Top of Material provided

Lemma unknown_strategy_falls_back_witness :
  (∃ out,
     ProcessPii.applyRedaction (lit "Mail a@b.co or c@d.org now")
       [ mkEntity "EMAIL_ADDRESS" (lit "a@b.co") 5 11 0.96 high;
         mkEntity "EMAIL_ADDRESS" (lit "c@d.org") 15 22 0.96 high ]
       "Complete Removal" = Ok out)
  ∧ Dashboard.redact Samples.countingRnd "Contextual Masking"
      (lit "Mail a@b.co or c@d.org now")
      [ mkEntity "EMAIL" (lit "a@b.co") 5 11 0.98 high;
        mkEntity "EMAIL" (lit "c@d.org") 15 22 0.98 high ]
    = Dashboard.redact Samples.countingRnd "Smart Placeholders"
        (lit "Mail a@b.co or c@d.org now")
        [ mkEntity "EMAIL" (lit "a@b.co") 5 11 0.98 high;
          mkEntity "EMAIL" (lit "c@d.org") 15 22 0.98 high ].
Proof.
  split.
  - apply (proj1 unknown_strategy_falls_back).
    apply (bool_decide_unpack _). by vm_compute.
  - apply (proj2 unknown_strategy_falls_back).
    apply (bool_decide_unpack _). by vm_compute.
Defined.

(** The server accepts the unknown name "Complete Removal" (a strategy
    of the Dashboard only) and answers with [[REDACTED]] tokens; the
    Dashboard accepts "Contextual Masking" (a strategy of the server
    only) and answers with placeholders. *)
Lemma unknown_strategy_does_not_fail :
  ProcessPii.applyRedaction (lit "Mail a@b.co or c@d.org now")
    [ mkEntity "EMAIL_ADDRESS" (lit "a@b.co") 5 11 0.96 high;
      mkEntity "EMAIL_ADDRESS" (lit "c@d.org") 15 22 0.96 high ]
    "Complete Removal"
  = Ok (lit "Mail [REDACTED] or [REDACTED] now")
  ∧ ("Complete Removal" ∉ ProcessPii.supportedMethods)
  ∧ Dashboard.redact Samples.countingRnd "Contextual Masking"
      (lit "Mail a@b.co or c@d.org now")
      [ mkEntity "EMAIL" (lit "a@b.co") 5 11 0.98 high;
        mkEntity "EMAIL" (lit "c@d.org") 15 22 0.98 high ]
    = lit "Mail [EMAIL] or [EMAIL] now"
  ∧ ("Contextual Masking" ∉ dashboardMethods).
Proof.
  split; [by vm_compute|].
  split; [apply (bool_decide_unpack _); by vm_compute|].
  split; [by vm_compute|].
  apply (bool_decide_unpack _); by vm_compute.
Qed.

(** ** The handlers *)

Section Handlers.
Import Ner Dashboard.

Lemma getPersonEntities_nonblank loadPipeline text :
  trim text ≠ [] →
  getPersonEntities loadPipeline text
  = (ner ← loadPipeline;
     output ← ner text;
     Ok (dedupeBySpan ∅
           (omap (λ ent,
                    let group := toUpperCase (ner_group ent) in
                    if bool_decide (group = lit "PER")
                       || bool_decide (group = lit "PERSON")
                    then Some {| person_text := ner_word ent;
                                 person_start := ner_start ent;
                                 person_end := ner_end ent;
                                 person_confidence := clampScore (ner_score ent) |}
                    else None) output))).
Proof.
  intros Hne. unfold getPersonEntities.
  rewrite (bool_decide_eq_false_2 (trim text = [])) by done.
  rewrite bool_decide_eq_false_2; [done|]. by intros ->.
Qed.
(** * Payroll export parsers: a shallow embedding and its properties

    The development follows the four scripts of the repository:

    - [scripts/gerar_csv.py]: the block parser [parse_file] with its
      pending-event buffer and exclusion lists (module [GerarCsv]);
    - [scripts/gerar_csv_11802004.py]: the fixed-block variant
      (module [GerarCsv11802004]);
    - [scripts/gerar_csv_1802002.py]: the JSON-line variant and its
      normaliser [parse_valor] (module [GerarCsv1802002]);
    - [scripts/unificar_csvs.py]: the merge tool (module [UnificarCsvs]).

    Conventions of the embedding.

    - A Python [str] is a [string]; the model covers ASCII text, the
      characters for which [str.strip], [str.upper], [\s] and
      [re.IGNORECASE] are defined below.
    - A [dict] is a [gmap]; a list is a [list]; [None] is [None].
    - [decimal.Decimal] is a coefficient and an exponent, and arithmetic
      rounds to the 28 significant digits of the default context
      (module [PyDecimal]).
    - A compiled regular expression is a term of type [Regex.re]; matching
      is the leftmost, greedy, backtracking search of Python's [re]. *)

From Stdlib Require Import ZArith String Ascii List Bool Lia.
From stdpp Require Import gmap strings list fin_maps.
Import ListNotations.
(** * xiaozhi-music-mcp: the track resolution pipeline of [music_mcp_server.py]

    A shallow embedding of the server (signer, URL normaliser, upstream
    client, redirect resolver, search cache, resolve tool, lyric helpers,
    playlist tools) and the properties of its specification.

    Conventions.
    - A Python [str] is a [string]; an [ascii] stands for a code point
      below 256, so [isspace] lists the white space of that range.
    - [urllib.parse] is embedded after CPython 3.12.  [hmac]/[hashlib] are
      embedded as HMAC over SHA-1 on bytes.
    - What the process cannot compute by itself is a parameter: the
      environment variables, the HTTP peer, [json.loads], the [repr] of
      numbers and containers, and the validation of a bracketed host.
      The peer [http] is what [client.get] hands over or raises;
      [httpx_send] builds such a peer from the answers of the upstream for
      the one request that follows no redirect.
    - Functions that may raise return a [result]; [async] functions live in
      the monad [M], which threads the module's mutable globals and the
      list of observable events (requests, progress reports).
    - Left out: logging, and the wording of the texts that the tools
      return. *)

From Stdlib Require Import ZArith NArith List String Ascii Bool Lia DecimalString.
From stdpp Require Import gmap strings.
Import ListNotations.
Local Open Scope string_scope.

(** ** Exceptions *)

Inductive exn : Type :=
| ValueError        (* urllib.parse, json *)
| RuntimeError      (* raised by _build_music_params *)
| TypeError
| AttributeError
| TransportError.   (* any httpx failure: connect, timeout, protocol *)

Inductive result (A : Type) : Type :=
| Ok (a : A)
| Raise (e : exn).
Arguments Ok {A} a.
Arguments Raise {A} e.

Definition rbind {A B} (r : result A) (k : A -> result B) : result B :=
  match r with
  | Ok a => k a
  | Raise e => Raise e
  end.

(** ** Python strings *)

Module Py.

Definition ord (c : ascii) : N := N_of_ascii c.

(** [str.isspace] on one character. *)
Definition isspace (c : ascii) : bool :=
  let n := ord c in
  ((9 <=? n) && (n <=? 13) || (28 <=? n) && (n <=? 32)
   || (n =? 133) || (n =? 160))%N.

(** Truth value of a [str]: [bool(s)]. *)
Definition truthy (s : string) : bool :=
  match s with
  | EmptyString => false
  | String _ _ => true
  end.

Fixpoint lstrip_by (p : ascii -> bool) (s : string) : string :=
  match s with
  | EmptyString => EmptyString
  | String c r => if p c then lstrip_by p r else s
  end.

Fixpoint rstrip_by (p : ascii -> bool) (s : string) : string :=
  match s with
  | EmptyString => EmptyString
  | String c r =>
      match rstrip_by p r with
      | EmptyString => if p c then EmptyString else String c EmptyString
      | r' => String c r'
      end
  end.

Definition strip_by (p : ascii -> bool) (s : string) : string :=
  rstrip_by p (lstrip_by p s).

(** [s.strip()] *)
Definition strip (s : string) : string := strip_by isspace s.

(** [s.find(c)], [None] for -1. *)
Fixpoint find (c : ascii) (s : string) : option nat :=
  match s with
  | EmptyString => None
  | String d r =>
      if Ascii.eqb c d then Some 0
      else match find c r with
           | Some i => Some (S i)
           | None => None
           end
  end.

(** [c in s] *)
Definition contains (c : ascii) (s : string) : bool :=
  match find c s with Some _ => true | None => false end.

(** [s[:n]] and [s[n:]] for [n >= 0]. *)
Fixpoint take (n : nat) (s : string) : string :=
  match n, s with
  | S n', String c r => String c (take n' r)
  | _, _ => EmptyString
  end.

Bottom of Material provided

Repeat exactly the lines above from the one with "Ok (dedupeBySpan ∅" up to and including the one with "- A compiled". No other line belongs in the reply.

     Ok (dedupeBySpan ∅
           (omap (λ ent,
                    let group := toUpperCase (ner_group ent) in
                    if bool_decide (group = lit "PER")
                       || bool_decide (group = lit "PERSON")
                    then Some {| person_text := ner_word ent;
                                 person_start := ner_start ent;
                                 person_end := ner_end ent;
                                 person_confidence := clampScore (ner_score ent) |}
                    else None) output))).
Proof.
  intros Hne. unfold getPersonEntities.
  rewrite (bool_decide_eq_false_2 (trim text = [])) by done.
  rewrite bool_decide_eq_false_2; [done|]. by intros ->.
Qed.
(** * Payroll export parsers: a shallow embedding and its properties

    The development follows the four scripts of the repository:

    - [scripts/gerar_csv.py]: the block parser [parse_file] with its
      pending-event buffer and exclusion lists (module [GerarCsv]);
    - [scripts/gerar_csv_11802004.py]: the fixed-block variant
      (module [GerarCsv11802004]);
    - [scripts/gerar_csv_1802002.py]: the JSON-line variant and its
      normaliser [parse_valor] (module [GerarCsv1802002]);
    - [scripts/unificar_csvs.py]: the merge tool (module [UnificarCsvs]).

    Conventions of the embedding.

    - A Python [str] is a [string]; the model covers ASCII text, the
      characters for which [str.strip], [str.upper], [\s] and
      [re.IGNORECASE] are defined below.
    - A [dict] is a [gmap]; a list is a [list]; [None] is [None].
    - [decimal.Decimal] is a coefficient and an exponent, and arithmetic
      rounds to the 28 significant digits of the default context
      (module [PyDecimal]).
    - A compiled regular expression is a term of type [Regex.re]; matching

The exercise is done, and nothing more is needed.